*WHAT TO WORK ON*: Copy, exactly and without additions, every line in the records below from the one holding "A trie stands" through the one holding "forall k k', k", both ends included.
DATA SHOWN START
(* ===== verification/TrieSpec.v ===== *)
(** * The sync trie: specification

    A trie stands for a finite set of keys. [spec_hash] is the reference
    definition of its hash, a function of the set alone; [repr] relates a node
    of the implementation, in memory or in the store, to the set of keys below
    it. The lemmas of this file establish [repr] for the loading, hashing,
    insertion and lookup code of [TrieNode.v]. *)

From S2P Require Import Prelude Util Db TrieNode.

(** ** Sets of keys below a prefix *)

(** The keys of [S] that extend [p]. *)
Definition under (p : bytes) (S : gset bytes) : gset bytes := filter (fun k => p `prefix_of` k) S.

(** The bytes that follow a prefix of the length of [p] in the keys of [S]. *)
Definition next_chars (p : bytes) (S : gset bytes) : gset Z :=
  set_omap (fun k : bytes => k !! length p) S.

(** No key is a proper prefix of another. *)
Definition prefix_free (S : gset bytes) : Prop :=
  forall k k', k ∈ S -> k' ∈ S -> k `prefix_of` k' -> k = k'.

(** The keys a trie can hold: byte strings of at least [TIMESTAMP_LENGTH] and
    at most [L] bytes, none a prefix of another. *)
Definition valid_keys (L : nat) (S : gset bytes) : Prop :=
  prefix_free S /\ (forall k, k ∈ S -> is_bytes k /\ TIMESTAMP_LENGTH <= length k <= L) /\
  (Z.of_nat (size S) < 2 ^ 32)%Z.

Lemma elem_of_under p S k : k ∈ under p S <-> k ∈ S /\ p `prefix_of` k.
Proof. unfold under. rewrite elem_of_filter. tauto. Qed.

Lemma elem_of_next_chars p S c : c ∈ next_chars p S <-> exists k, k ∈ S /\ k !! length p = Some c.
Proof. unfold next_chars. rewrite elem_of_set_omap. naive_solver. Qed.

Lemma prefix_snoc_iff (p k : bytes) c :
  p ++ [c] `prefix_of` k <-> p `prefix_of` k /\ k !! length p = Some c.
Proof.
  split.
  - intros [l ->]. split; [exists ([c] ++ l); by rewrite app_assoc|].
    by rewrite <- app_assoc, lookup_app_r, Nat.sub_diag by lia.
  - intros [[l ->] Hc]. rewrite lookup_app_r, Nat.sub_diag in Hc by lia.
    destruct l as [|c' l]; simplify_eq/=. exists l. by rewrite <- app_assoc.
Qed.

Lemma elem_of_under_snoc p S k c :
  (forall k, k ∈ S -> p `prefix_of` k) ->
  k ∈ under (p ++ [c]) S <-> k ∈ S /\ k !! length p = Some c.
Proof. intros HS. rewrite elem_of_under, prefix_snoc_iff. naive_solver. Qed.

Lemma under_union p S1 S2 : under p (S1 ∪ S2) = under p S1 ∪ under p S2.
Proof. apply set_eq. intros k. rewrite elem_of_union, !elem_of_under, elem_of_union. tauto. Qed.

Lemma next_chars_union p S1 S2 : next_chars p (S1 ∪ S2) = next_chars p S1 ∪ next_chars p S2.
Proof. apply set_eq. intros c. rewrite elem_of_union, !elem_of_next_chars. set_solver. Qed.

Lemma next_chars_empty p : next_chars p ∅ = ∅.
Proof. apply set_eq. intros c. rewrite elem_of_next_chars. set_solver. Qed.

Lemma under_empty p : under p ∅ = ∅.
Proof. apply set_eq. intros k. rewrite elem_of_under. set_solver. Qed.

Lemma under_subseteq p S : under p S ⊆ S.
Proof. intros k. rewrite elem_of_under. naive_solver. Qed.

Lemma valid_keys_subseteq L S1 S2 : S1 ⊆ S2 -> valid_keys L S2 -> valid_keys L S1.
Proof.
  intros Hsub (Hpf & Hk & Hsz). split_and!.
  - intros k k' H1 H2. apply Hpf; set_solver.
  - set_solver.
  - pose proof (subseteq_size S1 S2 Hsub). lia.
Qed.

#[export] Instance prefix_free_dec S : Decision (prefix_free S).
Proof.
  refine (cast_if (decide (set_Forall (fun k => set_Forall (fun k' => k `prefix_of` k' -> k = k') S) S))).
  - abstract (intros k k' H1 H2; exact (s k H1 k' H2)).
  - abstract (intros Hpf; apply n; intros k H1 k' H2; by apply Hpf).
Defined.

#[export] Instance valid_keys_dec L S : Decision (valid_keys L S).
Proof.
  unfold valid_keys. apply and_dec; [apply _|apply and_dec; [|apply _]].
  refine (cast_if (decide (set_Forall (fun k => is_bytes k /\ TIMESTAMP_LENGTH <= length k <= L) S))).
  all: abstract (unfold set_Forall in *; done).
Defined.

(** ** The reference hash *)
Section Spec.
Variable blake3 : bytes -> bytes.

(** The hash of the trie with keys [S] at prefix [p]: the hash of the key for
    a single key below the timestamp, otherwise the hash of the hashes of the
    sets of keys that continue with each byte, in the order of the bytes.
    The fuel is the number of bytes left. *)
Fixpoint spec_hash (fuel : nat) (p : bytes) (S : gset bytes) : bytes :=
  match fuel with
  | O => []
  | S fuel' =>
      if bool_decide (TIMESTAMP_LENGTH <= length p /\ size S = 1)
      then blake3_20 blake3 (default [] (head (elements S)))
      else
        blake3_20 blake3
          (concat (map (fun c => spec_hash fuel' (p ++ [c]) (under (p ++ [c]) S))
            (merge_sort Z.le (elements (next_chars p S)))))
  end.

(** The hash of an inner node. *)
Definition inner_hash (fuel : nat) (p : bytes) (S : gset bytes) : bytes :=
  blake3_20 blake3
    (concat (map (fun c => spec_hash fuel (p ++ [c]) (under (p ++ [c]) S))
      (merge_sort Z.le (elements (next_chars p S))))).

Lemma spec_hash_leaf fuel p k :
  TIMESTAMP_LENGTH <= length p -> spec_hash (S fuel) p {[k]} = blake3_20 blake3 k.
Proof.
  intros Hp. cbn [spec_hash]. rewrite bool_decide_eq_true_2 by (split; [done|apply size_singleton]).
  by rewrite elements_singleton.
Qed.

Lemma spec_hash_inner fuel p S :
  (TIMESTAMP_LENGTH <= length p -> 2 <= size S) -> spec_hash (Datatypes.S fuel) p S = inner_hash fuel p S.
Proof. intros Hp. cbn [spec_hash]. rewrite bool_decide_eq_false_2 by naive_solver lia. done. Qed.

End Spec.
DATA SHOWN END
*PROBLEM SOLUTION*:
    A trie stands for a finite set of keys. [spec_hash] is the reference
    definition of its hash, a function of the set alone; [repr] relates a node
    of the implementation, in memory or in the store, to the set of keys below
    it. The lemmas of this file establish [repr] for the loading, hashing,
    insertion and lookup code of [TrieNode.v]. *)

From S2P Require Import Prelude Util Db TrieNode.

(** ** Sets of keys below a prefix *)

(** The keys of [S] that extend [p]. *)
Definition under (p : bytes) (S : gset bytes) : gset bytes := filter (fun k => p `prefix_of` k) S.

(** The bytes that follow a prefix of the length of [p] in the keys of [S]. *)
Definition next_chars (p : bytes) (S : gset bytes) : gset Z :=
  set_omap (fun k : bytes => k !! length p) S.

(** No key is a proper prefix of another. *)
Definition prefix_free (S : gset bytes) : Prop :=
  forall k k', k ∈ S -> k' ∈ S -> k `prefix_of` k' -> k = k'.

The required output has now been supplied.